La gouvernance d’entreprise est le plus souvent perçue au travers d’une vision classique, dite « anglo-saxonne », qui envisage les mécanismes de gouvernance comme un moyen pour les actionnaires de contraindre les actions des dirigeants, considérés comme opportunistes. L’étude des relations entre ces deux acteurs permet de comprendre quels mécanismes peuvent être mis en place pour inciter les agents (les dirigeants) à agir dans l’intérêt de leurs donneurs d’ordre (les actionnaires), dans le cadre d’une relation d’agence. Jensen et Meckling (1976) définissent la relation d’agence « comme un contrat au travers duquel une personne (le principal) engage une autre personne (l’agent) pour réaliser un service en son nom qui implique de déléguer à l’agent la prise de certaines décisions » (p. 308). Dans ce cadre, des coûts vont apparaître lorsque les intérêts des deux parties seront divergents et que l’on sera dans une situation d’asymétrie d’information (Coriat et Weinstein, 1995) : les coûts d’agence. Ici, c’est le dirigeant qui détient plus d’informations que les actionnaires sur le travail qu’il doit fournir. Ainsi, ces derniers vont devoir mettre en place des mécanismes d’incitation et de surveillance, c’est-à-dire des mécanismes de gouvernance, qui visent d’une part à inciter le dirigeant à agir dans leur intérêt et d’autre part à mettre en place un système de contrôle pour s’assurer qu’il met effectivement en place ces actions.

Dans cette vision, la structure de gouvernance d’une entreprise est uniquement un moyen de contrôle sur les actions des dirigeants (Grundei et Talaulicar, 2002). Les auteurs de ce courant coercitif « mettent l’accent sur le rôle disciplinaire du système de gouvernance, dont la fonction principale serait de gérer les conflits d’intérêts dans les organisations marquées par une forte séparation entre le contrôle et la propriété » (Wirtz, 2008, p. 5). Ainsi, les mécanismes de gouvernance ont pour fonction de limiter l’espace discrétionnaire du dirigeant. Cette fonction est d’autant plus importante dans les entreprises innovantes de croissance que « l’innovation est par essence associée à des contingences imprévisibles » (Hege, 2001, p. 9) et que la présence de capital-risqueurs ou d’anges financiers est souvent synonyme de conflits d’agence importants issus de situations telles que le biais de continuation de la part des dirigeants[4] ou encore la difficile évaluation de la valeur d’un projet ex ante (Pouget et Stephany, 2002).

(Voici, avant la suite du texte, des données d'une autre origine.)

Lemma body_value_NoDup k v b :
  List.NoDup (List.map fst (body_props b)) -> In (k, v) (body_props b) ->
  body_value k b = Some v.
Proof.
  unfold body_value. generalize (body_props b). intros ps.
  induction ps as [|[k0 v0] ps IH]; [done|]. cbn [List.map fst rev].
  intros Hnd Hin. apply List.NoDup_cons_iff in Hnd as [Hk0 Hnd].
  rewrite lookup_prop_app. destruct Hin as [[= -> ->] | Hin].
  - rewrite lookup_prop_absent.
    + cbn. by rewrite bool_decide_eq_true_2.
    + rewrite List.map_rev, <- List.in_rev. done.
  - by rewrite (IH Hnd Hin).
Qed.

Lemma merge_fixed o b :
  (forall k v, In (k, v) (body_props b) -> lookup_prop k o = Some v) -> merge o b = o.
Proof.
  unfold merge. generalize (body_props b). intros ps.
  induction ps as [|[k v] ps IH]; intros H; [done|]. cbn [fold_left fst snd].
  rewrite obj_set_same by (apply H; by left). apply IH. intros k' v' Hin. apply H. by right.
Qed.

(** Merging the same body a second time changes nothing. *)
Lemma merge_idem c b :
  List.NoDup (List.map fst (body_props b)) -> merge (merge c b) b = merge c b.
Proof.
  intros Hnd. apply merge_fixed. intros k v Hin.
  by rewrite lookup_merge, (body_value_NoDup k v b Hnd Hin).
Qed.

Lemma update_all_idem id b xs :
  List.NoDup (List.map fst (body_props b)) ->
  update_all id b (update_all id b xs) = update_all id b xs.
Proof.
  intros Hnd. unfold update_all. rewrite List.map_map. apply List.map_ext. intros c.
  destruct (has_id id c) eqn:Hc; [|by rewrite Hc].
  destruct (has_id id (merge c b)); [by apply merge_idem | done].
Qed.

End Merging.

(** Property X8.  Deleting a crop answers 204 without a body; the crops
    left are exactly those that do not carry the id, in their order;
    deleting again changes nothing more; an id that no crop carries
    leaves the whole state as it was; and the to-dos and the weather cache
    are never touched: the to-dos of a deleted crop keep their [cropId]. *)
Theorem crop_deleted (id : string) (s : state) :
  (delete_crops id s).1 = Ok {| status := 204; headers := []; body := None |}
  /\ (forall c, In c (crops (delete_crops id s).2) <-> In c (crops s) /\ has_id id c = false)
  /\ crops (delete_crops id s).2 `sublist_of` crops s
  /\ delete_crops id (delete_crops id s).2 = delete_crops id s
  /\ ((forall c, In c (crops s) -> has_id id c = false) -> (delete_crops id s).2 = s)
  /\ todos (delete_crops id s).2 = todos s
  /\ weatherCache (delete_crops id s).2 = weatherCache s.
Proof.
  unfold delete_crops, mbind, M_bind, modify, mret, M_ret. cbn [fst snd crops with_crops].
  split; [done|]. split; [apply remove_has_id|]. split; [apply remove_sublist|].
  split; [by rewrite remove_idem|]. split; [|done].
  intros Hnone. by rewrite remove_none, with_crops_same.
Qed.

(** Property X9.  Updating a crop that exists, with a body that has no
    [id], answers 200 with the first crop carrying the id merged with the
    body: every property the body names has the body's value, every other
    one keeps the crop's.  The collection keeps its length, the crops with
    other ids stay, and the to-dos are untouched. *)
Theorem crop_updated (id : string) (b : reqbody) (s : state) (c0 : object) :
  List.find (has_id id) (crops s) = Some c0 ->
  body_value "id" b = None ->
  (put_crops id b s).1 = Ok {| status := 200; headers := []; body := Some (JObj (merge c0 b)) |}
  /\ (forall k, lookup_prop k (merge c0 b) =
                  match body_value k b with Some v => Some v | None => lookup_prop k c0 end)
  /\ length (crops (put_crops id b s).2) = length (crops s)
  /\ (forall c, In c (crops s) -> has_id id c = false -> In c (crops (put_crops id b s).2))
  /\ todos (put_crops id b s).2 = todos s.
Proof.
  intros Hfind Hb.
  unfold put_crops, mbind, M_bind, modify, gets, mret, M_ret. cbn [fst snd crops todos with_crops].
  split; [|split; [|split; [|split]]].
  - unfold found. rewrite find_update_all, Hfind; [done|].
    intros c Hc. by rewrite has_id_merge_keep.
  - intros k. apply lookup_merge.
  - apply update_all_length.
  - intros c. apply update_all_others.
  - done.
Qed.

Lemma crop_updated_witness :
  (put_crops "c1" renamed one_crop).1
    = Ok {| status := 200; headers := []; body := Some (JObj (merge durum renamed)) |}
  /\ (forall k, lookup_prop k (merge durum renamed) =
                  match body_value k renamed with
                  | Some v => Some v
                  | None => lookup_prop k durum
                  end)
  /\ length (crops (put_crops "c1" renamed one_crop).2) = length (crops one_crop)
  /\ (forall c, In c (crops one_crop) -> has_id "c1" c = false ->
        In c (crops (put_crops "c1" renamed one_crop).2))
  /\ todos (put_crops "c1" renamed one_crop).2 = todos one_crop.
Proof.
  apply (crop_updated "c1" renamed one_crop durum); reflexivity.
Defined.

(** Property X10.  An update whose body carries an [id] other than the
    string in the URL renames every crop it matches and then finds none:
    it answers 200 with [null] although the crops were changed, and
    afterwards no crop carries the old id. *)
Theorem crop_id_overwritten (id : string) (b : reqbody) (s : state) (v : json) :
  body_value "id" b = Some v -> v <> JStr id ->
  (put_crops id b s).1 = Ok {| status := 200; headers := []; body := Some JNull |}
  /\ (forall c, In c (crops (put_crops id b s).2) -> has_id id c = false)
  /\ (forall c, In c (crops s) -> has_id id c = true ->
        In (merge c b) (crops (put_crops id b s).2) /\ lookup_prop "id" (merge c b) = Some v).
Proof.
  intros Hb Hv.
  unfold put_crops, mbind, M_bind, modify, gets, mret, M_ret. cbn [fst snd crops with_crops].
  split; [|split].
  - unfold found. by rewrite (find_update_all_changed id b v).
  - intros c Hc. unfold update_all in Hc. apply List.in_map_iff in Hc as (c' & <- & Hc').
    destruct (has_id id c') eqn:E; [by apply (has_id_merge_change id c' b v) | done].
  - intros c Hin Hc. split.
    + unfold update_all. apply List.in_map_iff. exists c. by rewrite Hc.
    + by rewrite lookup_merge, Hb.
Qed.

Lemma crop_id_overwritten_witness :
  (put_crops "c1" reassigned one_crop).1
    = Ok {| status := 200; headers := []; body := Some JNull |}
  /\ (forall c, In c (crops (put_crops "c1" reassigned one_crop).2) -> has_id "c1" c = false)
  /\ (forall c, In c (crops one_crop) -> has_id "c1" c = true ->
        In (merge c reassigned) (crops (put_crops "c1" reassigned one_crop).2)
        /\ lookup_prop "id" (merge c reassigned) = Some (JStr "c9")).
Proof.
  apply (crop_id_overwritten "c1" reassigned one_crop (JStr "c9")).
  - reflexivity.
  - discriminate.
Defined.

(** Property X11.  Updates are idempotent: with a body that names no
    property twice, repeating an update of a crop or of a to-do answers as
    the first update did and leaves the state the first update produced,
    whether or not the id exists and whether or not the body replaces it. *)
Theorem put_idempotent (id : string) (b : reqbody) (s : state) :
  List.NoDup (List.map fst (body_props b)) ->
  put_crops id b (put_crops id b s).2 = put_crops id b s
  /\ put_todos id b (put_todos id b s).2 = put_todos id b s.
Proof.
  intros Hnd.
  unfold put_crops, put_todos, mbind, M_bind, modify, gets, mret, M_ret.
  cbn [fst snd crops todos with_crops with_todos].
  by rewrite !update_all_idem.
Qed.

Lemma put_idempotent_witness :
  put_crops "c1" renamed (put_crops "c1" renamed one_crop).2 = put_crops "c1" renamed one_crop
  /\ put_todos "c1" renamed (put_todos "c1" renamed one_crop).2
     = put_todos "c1" renamed one_crop.
Proof.
  apply (put_idempotent "c1" renamed one_crop).
  cbn. repeat constructor; cbn; intuition discriminate.
Defined.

1.1.2. Les limites de la vision coercitive de la gouvernance

Cependant, cette vision purement coercitive de la gouvernance issue des théories contractuelles de la firme présente plusieurs limites qui illustrent la complexité de transposer en l’état ce modèle à une entreprise innovante de croissance (Wirtz, 2011).

Depret et Hamdouch (2004) montrent par exemple qu’il apparaît dans ce type d’entreprises de nouveaux problèmes liés à la gouvernance qui ne peuvent pas être expliqués et résolus par cette vision classique coercitive comme l’importante multiplicité des apporteurs de fonds ou de manière plus générale l’élargissement du nombre de parties prenantes. Gabrielsson et Huse (2002) montrent que cette vision ne permet pas non plus de comprendre totalement les tenants et les aboutissants de la relation entre dirigeants et investisseurs en capital. Selon Sapienza, Manigart et Vermeir (1995), il existe un très faible pouvoir explicatif des risques de conflits d’agence sur l’implication des investisseurs en capital et donc sur la performance des entreprises innovantes de croissance.

Selon Gomez (2003), ces limites seraient notamment dues à la trop forte implication des capital-risqueurs et des anges financiers en tant qu’actionnaires. En effet, selon cet auteur, « pour que la théorie [de l’agence] fonctionne, il est fait l’hypothèse que l’opposition entre actionnaires et dirigeants permet un équilibre des responsabilités efficace dans la firme managériale, car il délimite le pouvoir souverain du dirigeant. [Or cette hypothèse n’est tenable] que tant que l’actionnariat est fractionné, peu nombreux, et se contente devoter avec les pieds, c’est-à-dire d’exprimer son évaluation par un comportement d’achat ou de vente de ses actions » (Gomez, 2003, p. 200), ce qui n’est pas toujours le cas lorsque des investisseurs en capital sont présents dans une entreprise.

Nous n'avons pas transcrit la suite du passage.